(* ===== verification/BacktestFacts.v ===== *)
(** BacktestFacts: what a replay counts, that it ends, and what a promote verdict needs. *)
From S2P Require Import Prelude PyFloat FloatFacts PyVal PyMath PyRandom PyPow Config Agents Decision Gate Params Policy Gitops Store Lifecycle Scorer ScorerFacts Momentum Promotion Backtest.

Section Counts.
Context `{CPow} `{PyRandom}.

(** * Counting *)

Definition opened (b : Replay.Book) : Z := if Replay.bk_dir b =? 0 then 0 else 1.

(** After [k] bars. *)
Record tallied (k : Z) (b : Replay.Book) : Prop := {
  ta_curve : zlen (Replay.bk_curve b) = k;
  ta_bars : Replay.bk_holds b + zlen (Replay.bk_evaluations b) + opened b = k;
  ta_trades : zlen (Replay.bk_evaluations b) + opened b <= Replay.bk_signals b;
  ta_signals : Replay.bk_signals b <= k;
}.

Lemma close_lot_inv symbol m p i b b' : Replay.close_lot symbol m p i b = Ok b' ->
  Replay.bk_dir b' = 0 /\ zlen (Replay.bk_evaluations b') = zlen (Replay.bk_evaluations b) + opened b /\
  Replay.bk_curve b' = Replay.bk_curve b /\ Replay.bk_holds b' = Replay.bk_holds b /\
  Replay.bk_signals b' = Replay.bk_signals b.
Proof.
  unfold Replay.close_lot, opened. destruct (Z.eqb_spec (Replay.bk_dir b) 0) as [E|E].
  - intros <-%Ok_inj. repeat split; [exact E|lia].
  - destruct (Replay._fill _ _ _) as [f r]. intros (e & _ & <-%Ok_inj)%res_bind_Ok.
    cbn. repeat split. rewrite zlen_app. reflexivity.
Qed.

Lemma open_lot_inv f cur d i b b' : Replay.open_lot f cur d i b = Ok b' ->
  Replay.bk_dir b' = d /\ Replay.bk_evaluations b' = Replay.bk_evaluations b /\
  Replay.bk_curve b' = Replay.bk_curve b /\ Replay.bk_holds b' = Replay.bk_holds b /\
  Replay.bk_signals b' = Replay.bk_signals b.
Proof.
  unfold Replay.open_lot. intros (q & _ & E)%res_bind_Ok. destruct (Replay._fill _ _ _) as [p r].
  apply Ok_inj in E as <-. repeat split.
Qed.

**Problem to solve**. Copy the lines from the entries above in which the word "PyRandom" appears.

**Result of the exercise**.
From S2P Require Import Prelude PyFloat FloatFacts PyVal PyMath PyRandom PyPow Config Agents Decision Gate Params Policy Gitops Store Lifecycle Scorer ScorerFacts Momentum Promotion Backtest.
Context `{CPow} `{PyRandom}.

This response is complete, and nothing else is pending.